While that summary makes it sound as though I spent the third quarter watching the market open and
then sunning myself on the beach the rest of the day, in reality boring markets are a great time to restock the pipeline with future opportunities. During these periods, I research new companies, establish
my estimates of their value, and then decide how great a discount to that value I demand to invest your
money in them. That provides me a list of great companies I would like to own, and target prices at
which I would be willing to invest. If volatility continues to pick up and stocks decline, you will end up
owning some of these new companies, reaping the rewards of seeds sown in the dull times.
As I await those opportunities I am maintaining a higher allocation to cash than at most times in the past.
Currently about 10% of your assets sit in cash, awaiting worthy investments. This is close to the
maximum with which I am comfortable. That gives me plenty of flexibility to buy stocks quickly if
prices decline, while not keeping so much of your assets un-invested as to risk missing a bull market run.
I believe the greatest risk for the long term investor is being under-invested during the massive bull
markets that have historically come about every 30-40 years. Those bull runs in the past have
compounded by 10-15 times over 15-20 years. If your time horizon is long enough, even the worst
drawdowns are dwarfed by the subsequent returns. I would much rather be buying stocks all the way
down than be sitting in cash all the way back up. Participating in just one of those giant bull markets
creates life-changing wealth for many investors.

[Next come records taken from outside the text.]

(** * JSONW: a shallow embedding of [jsonw.c]

    The parser of [jsonw.c] walks a NUL-terminated text through [char *]
    cursors and reports failure with [NULL].  Here the text is the list of
    the bytes that precede the terminator, a cursor is an offset into it
    ([None] is [NULL]), and reading at the end of the list yields the
    terminator byte; the cursors that the parser returns are shown never to
    lie beyond it.  An out-parameter is modelled by passing the value
    its pointee holds before the call and returning the value it holds
    after it; a caller that passes [NULL] passes any value and drops the
    result, which is what the [OUT_PARAM] macro arranges.  The loops of the
    source are written with a fuel argument; the fuel that each entry point
    supplies is shown to be enough. *)

From Stdlib Require Import List ZArith Lia Bool Ascii String PrimFloat Uint63.
Import ListNotations.

Local Open Scope Z_scope.

(** ** Results of fuelled loops *)

Inductive fres (A : Type) : Type :=
| Done (a : A)
| OutOfFuel.
Arguments Done {A} a.
Arguments OutOfFuel {A}.

Definition fbind {A B} (r : fres A) (k : A -> fres B) : fres B :=
  match r with
  | Done a => k a
  | OutOfFuel => OutOfFuel
  end.

Notation "x <- r ;; k" := (fbind r (fun x => k))
  (at level 61, r at next level, right associativity).
Notation "' p <- r ;; k" := (fbind r (fun x => let p := x in k))
  (at level 61, p pattern, r at next level, right associativity).

Definition unwrap {A} (d : A) (r : fres A) : A :=
  match r with
  | Done a => a
  | OutOfFuel => d
  end.

(** ** Bytes, machine integers, cursors *)

Definition cursor : Type := option nat.

Definition code (c : ascii) : Z := Z.of_N (N_of_ascii c).

Definition NUL : ascii := "000"%char.
Definition DQUOTE : ascii := "034"%char.
Definition BACKSLASH : ascii := "\"%char.

(** [unsigned short] is taken to be 16 bits wide and [size_t] 64 bits. *)
Definition ushort (z : Z) : Z := z mod 65536.

(** The cast [(short)x] of an [unsigned short], bit pattern preserved. *)
Definition to_short (z : Z) : Z := if z <? 32768 then z else z - 65536.

Definition size_t (z : Z) : Z := z mod 2 ^ 64.

(** [<ctype.h>] in the C locale. *)
Definition isdigit (c : ascii) : bool := (48 <=? code c) && (code c <=? 57).

Definition isxdigit (c : ascii) : bool :=
  isdigit c
  || ((97 <=? code c) && (code c <=? 102))
  || ((65 <=? code c) && (code c <=? 70)).

Definition tolower (c : ascii) : Z :=
  if (65 <=? code c) && (code c <=? 90) then code c + 32 else code c.

(** [strchr(" \t\n\r", c)] for a byte [c] that is not the terminator. *)
Definition is_wschr (c : ascii) : bool :=
  (code c =? 32) || (code c =? 9) || (code c =? 10) || (code c =? 13).

(** Conversion of a C [int] to [double]. *)
Definition double_of_int (z : Z) : float :=
  if z <? 0 then PrimFloat.opp (PrimFloat.of_uint63 (Uint63.of_Z (- z)))
  else PrimFloat.of_uint63 (Uint63.of_Z z).

(** Modelled from the spec: the enumeration [jsonw_ty] is declared in
    [jsonw.h], which is not part of the sources at hand.  The spec lists
    the value kinds as null, boolean, number, string, array, object; the
    enumerators are numbered in that order, so that [JSONW_NULL] is the
    only one that is zero (the source pairs exactly that assignment with
    [, 1] inside its [&&] chains). *)
Inductive jsonw_ty : Type :=
| JSONW_NULL
| JSONW_BOOLEAN
| JSONW_NUMBER
| JSONW_STRING
| JSONW_ARRAY
| JSONW_OBJECT.

Definition ty_code (t : jsonw_ty) : Z :=
  match t with
  | JSONW_NULL => 0
  | JSONW_BOOLEAN => 1
  | JSONW_NUMBER => 2
  | JSONW_STRING => 3
  | JSONW_ARRAY => 4
  | JSONW_OBJECT => 5
  end.

(** A C string literal as the bytes before its terminator. *)
Definition bytes (s : string) : list ascii := list_ascii_of_string s.

(** The same, with every apostrophe standing for a double quote, so that
    JSON documents can be written down legibly. *)
Definition json_bytes (s : string) : list ascii :=
  map (fun c => if Ascii.eqb c "'"%char then DQUOTE else c) (bytes s).

Section Text.

(** The text, without its terminator. *)
Variable buf : list ascii.

(** [*json] for [json = buf + p]. *)
Definition peek (p : nat) : ascii := nth p buf NUL.

(** The iterations left before a cursor that moves forward one byte at a
    time meets the terminator, plus one. *)
Definition fuel_at (p : nat) : nat := S (List.length buf - p).

(** *** Basic parsers *)

Definition jsonw_litchr (chr : ascii) (json : cursor) : cursor :=
  match json with
  | Some p => if Ascii.eqb (peek p) chr then Some (S p) else None
  | None => None
  end.

(** [strncmp(json, str, strlen(str)) == 0]: the bytes of [str], none of
    which is the terminator, are found one after the other at [p]. *)
Fixpoint strncmp_eq (p : nat) (str : list ascii) : bool :=
  match str with
  | [] => true
  | c :: str' => Ascii.eqb (peek p) c && strncmp_eq (S p) str'
  end.

Definition jsonw_litstr (str : string) (json : cursor) : cursor :=
  match json with
  | Some p =>
      if strncmp_eq p (bytes str)
      then Some (p + String.length str)%nat
      else None
  | None => None
  end.

(** *** Characters *)

Fixpoint ws_loop (fuel : nat) (p : nat) : fres nat :=
  match fuel with
  | O => OutOfFuel
  | S fuel' =>
      if negb (Ascii.eqb (peek p) NUL) && is_wschr (peek p)
      then ws_loop fuel' (S p)
      else Done p
  end.

Definition ws_at (p : nat) : nat := unwrap p (ws_loop (fuel_at p) p).

Definition jsonw_ws (json : cursor) : cursor :=
  match json with
  | Some p => Some (ws_at p)
  | None => None
  end.

Definition WSCHRWS (chr : ascii) (json : cursor) : cursor :=
  jsonw_ws (jsonw_litchr chr (jsonw_ws json)).

Definition jsonw_beginarr := WSCHRWS "["%char.
Definition jsonw_endarr := WSCHRWS "]"%char.
Definition jsonw_beginobj := WSCHRWS "{"%char.
Definition jsonw_endobj := WSCHRWS "}"%char.
Definition jsonw_namesep := WSCHRWS ":"%char.
Definition jsonw_valuesep := WSCHRWS ","%char.
Definition jsonw_beginstr := jsonw_litchr DQUOTE.
Definition jsonw_endstr := jsonw_litchr DQUOTE.

(** *** Values *)

Definition jsonw_null (json : cursor) : cursor := jsonw_litstr "null" json.

Definition jsonw_boolean (b : bool) (json : cursor) : cursor * bool :=
  match jsonw_litstr "true" json with
  | Some j => (Some j, true)
  | None =>
      match jsonw_litstr "false" json with
      | Some j => (Some j, false)
      | None => (None, b)
      end
  end.

(** The loop of [DIGIT_PLUS]: [LVALUE *= 10, LVALUE += *json - '0'] for
    every digit; [step] is that update at the type of [LVALUE]. *)
Fixpoint digits_loop {A} (step : A -> Z -> A) (fuel : nat) (acc : A) (p : nat)
  : fres (A * nat) :=
  match fuel with
  | O => OutOfFuel
  | S fuel' =>
      if isdigit (peek p)
      then digits_loop step fuel' (step acc (code (peek p) - 48)) (S p)
      else Done (acc, p)
  end.

(** [DIGIT_PLUS(LVALUE)]: [None] is the [return NULL] of the macro. *)
Definition DIGIT_PLUS {A} (step : A -> Z -> A) (acc : A) (p : nat)
  : option (A * nat) :=
  if negb (isdigit (peek p)) then None
  else Some (unwrap (acc, p) (digits_loop step (fuel_at p) acc p)).

Definition step_double (x : float) (d : Z) : float :=
  PrimFloat.add (PrimFloat.mul x (double_of_int 10)) (double_of_int d).

Definition step_ushort (x : Z) (d : Z) : Z := ushort (ushort (x * 10) + d).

Now on to the stars of the show – your portfolio companies. During the third quarter only one of your
companies had a marked rise in stock price. Fortunately it was Under Armour, one of your larger
holdings. The stock gained 16% during the period after posting another fantastic quarter of sales and
earnings, highlighted by accelerating growth in shoes and in sales outside the US. The company had
previously stated goals to focus on both of those initiatives, and so far is outperforming expectations. I
believe it is still early days for Under Armour. The company has established itself as the only serious
challenger to Nike and Adidas, but is still tiny in comparison, with less than 10% of Nike’s revenue.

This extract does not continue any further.